• **Requirement**
In the data below, the answer is the run of lines from the line containing "let authToken := map_get" through the line containing "LastFailureTime := LastFailureTime", both included; print it exactly and nothing else.

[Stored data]
####

Definition takeError (cw : ConfigWatcher) : ConfigWatcher :=
  {| configPath := configPath cw; reloadChan := reloadChan cw;
     errorChan := None; lastReloadTime := lastReloadTime cw |}.

(** The loop after one action; a loop that is not at its [select] receives
    nothing, and a send that waited goes through once the channel is
    emptied. *)
Definition act (a : Action) (l : Loop) : Loop :=
  match l, a with
  | Running cw, Receive received => watchLoopBody cw received
  | Running cw, TakeReload => Running (takeReload cw)
  | Running cw, TakeError => Running (takeError cw)
  | Sending err cw, TakeReload => Sending err (takeReload cw)
  | Sending err cw, TakeError =>
      Running {| configPath := configPath cw; reloadChan := reloadChan cw;
                 errorChan := Some err; lastReloadTime := lastReloadTime cw |}
  | Sending err cw, Receive _ => Sending err cw
  | Returned cw, Receive _ => Returned cw
  | Returned cw, TakeReload => Returned (takeReload cw)
  | Returned cw, TakeError => Returned (takeError cw)
  end.

(** The clock readings at which the action makes the loop call
    [LoadConfig]: the values it gives to [lastReloadTime]. *)
Definition loadsAt (a : Action) (l : Loop) : list go.Time :=
  match l, a with
  | Running cw, Receive (FileEvent name write create now1 now2 loaded) =>
      if reloads cw (FileEvent name write create now1 now2 loaded) then [now2] else []
  | _, _ => []
  end.

(** The loop after a sequence of actions, and the clock readings of its
    calls of [LoadConfig], oldest first. *)
Fixpoint runLoop (actions : list Action) (l : Loop) : Loop * list go.Time :=
  match actions with
  | [] => (l, [])
  | a :: rest =>
      let '(l', loads) := runLoop rest (act a l) in
      (l', loadsAt a l ++ loads)
  end.

(** The clock does not go back between the two readings of an iteration. *)
Definition clockAdvances (a : Action) : Prop :=
  match a with
  | Receive (FileEvent _ _ _ now1 now2 _) => now1 <= now2
  | _ => True
  end.

(** The configurations that the action makes [LoadConfig] return. *)
Definition loadedAt (a : Action) (l : Loop) : list Settings :=
  match l, a with
  | Running cw, Receive (FileEvent name write create now1 now2 (inl newConfig)) =>
      if reloads cw (FileEvent name write create now1 now2 (inl newConfig))
      then [newConfig] else []
  | _, _ => []
  end.

(** The configurations loaded in a sequence of actions, oldest first. *)
Fixpoint loadedConfigs (actions : list Action) (l : Loop) : list Settings :=
  match actions with
  | [] => []
  | a :: rest => loadedAt a l ++ loadedConfigs rest (act a l)
  end.

End config.

(** ** Package [provider] *)

Module provider.
Import go.

Record ProviderState := mkProviderState {
  Provider        : config.Provider;
  FailureCount    : Z;
  LastFailureTime : Time;
  IsDisabled      : bool;
  DisabledUntil   : Time
}.

Record ProviderManager := mkProviderManager {
  providers       : list ProviderState;
  routingStrategy : string;
  robinIndex      : Z
}.

(** What [GetNextProvider] hands back: a pointer to a provider state, the
    error "no provider available", or a run-time panic of an index
    expression. *)
Inductive Pick :=
| Picked (i : nat)
| NoProviderAvailable
| IndexPanic.

Definition newProviderState (p : config.Provider) : ProviderState :=
  let authToken := map_get (config.Env p) "ANTHROPIC_AUTH_TOKEN" in
  let apiKey := map_get (config.Env p) "ANTHROPIC_API_KEY" in
  let isDisabled := negb (String.eqb (config.State p) "on") in
  let isDisabled :=
    if String.eqb authToken EmptyString && String.eqb apiKey EmptyString then true else isDisabled in
  {| Provider := p; FailureCount := 0; LastFailureTime := Time_zero;
     IsDisabled := isDisabled; DisabledUntil := Time_zero |}.

Definition NewProviderManager (cfg : config.Config) : ProviderManager :=
  {| providers := newProviderState <$> config.Providers cfg;
     routingStrategy := config.Strategy (config.routing cfg);
     robinIndex := 0 |}.

(** The body of the loop of [updateProviderStates]. *)
Definition updateProviderState (now : Time) (ps : ProviderState) : ProviderState :=
  if IsDisabled ps && negb (Time_IsZero (DisabledUntil ps))
     && Time_After now (DisabledUntil ps)
  then {| Provider := Provider ps; FailureCount := 0;
          LastFailureTime := LastFailureTime ps;
          IsDisabled := false; DisabledUntil := Time_zero |}
  else ps.

Definition updateProviderStates (now : Time) (pm : ProviderManager) : ProviderManager :=
  {| providers := updateProviderState now <$> providers pm;
     routingStrategy := routingStrategy pm;
     robinIndex := robinIndex pm |}.

Definition isAvailable (ps : ProviderState) : bool :=
  String.eqb (config.State (Provider ps)) "on" && negb (IsDisabled ps).

(** The pointers collected by the loop of [getAvailableProviders], the
    slice being scanned from index [i] on. *)
Fixpoint availableFrom (i : nat) (l : list ProviderState) : list nat :=
  match l with
  | [] => []
  | ps :: l' =>
      if isAvailable ps then i :: availableFrom (S i) l' else availableFrom (S i) l'
  end.

Definition getAvailableProviders (pm : ProviderManager) : list nat :=
  availableFrom 0 (providers pm).

(** [availableProviders[k]]. *)
Definition index (availableProviders : list nat) (k : Z) : Pick :=
  if k <? 0 then IndexPanic
  else match availableProviders !! Z.to_nat k with
       | Some i => Picked i
       | None => IndexPanic
       end.

(** The nested loops of [getNextDefault]: [ps] ranges over the slice from
    index [i] on, and is returned when it is one of the available pointers. *)
Fixpoint defaultScan (i : nat) (l : list ProviderState)
    (availableProviders : list nat) : option nat :=
  match l with
  | [] => None
  | _ :: l' =>
      if existsb (Nat.eqb i) availableProviders then Some i
      else defaultScan (S i) l' availableProviders
  end.

Definition getNextDefault (pm : ProviderManager) (availableProviders : list nat) : Pick :=
  match defaultScan 0 (providers pm) availableProviders with
  | Some i => Picked i
  | None => index availableProviders 0
  end.

Definition setRobinIndex (pm : ProviderManager) (k : Z) : ProviderManager :=
  {| providers := providers pm; routingStrategy := routingStrategy pm;
     robinIndex := k |}.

####

• **Written solution**
  let authToken := map_get (config.Env p) "ANTHROPIC_AUTH_TOKEN" in
  let apiKey := map_get (config.Env p) "ANTHROPIC_API_KEY" in
  let isDisabled := negb (String.eqb (config.State p) "on") in
  let isDisabled :=
    if String.eqb authToken EmptyString && String.eqb apiKey EmptyString then true else isDisabled in
  {| Provider := p; FailureCount := 0; LastFailureTime := Time_zero;
     IsDisabled := isDisabled; DisabledUntil := Time_zero |}.

Definition NewProviderManager (cfg : config.Config) : ProviderManager :=
  {| providers := newProviderState <$> config.Providers cfg;
     routingStrategy := config.Strategy (config.routing cfg);
     robinIndex := 0 |}.

(** The body of the loop of [updateProviderStates]. *)
Definition updateProviderState (now : Time) (ps : ProviderState) : ProviderState :=
  if IsDisabled ps && negb (Time_IsZero (DisabledUntil ps))
     && Time_After now (DisabledUntil ps)
  then {| Provider := Provider ps; FailureCount := 0;
          LastFailureTime := LastFailureTime ps;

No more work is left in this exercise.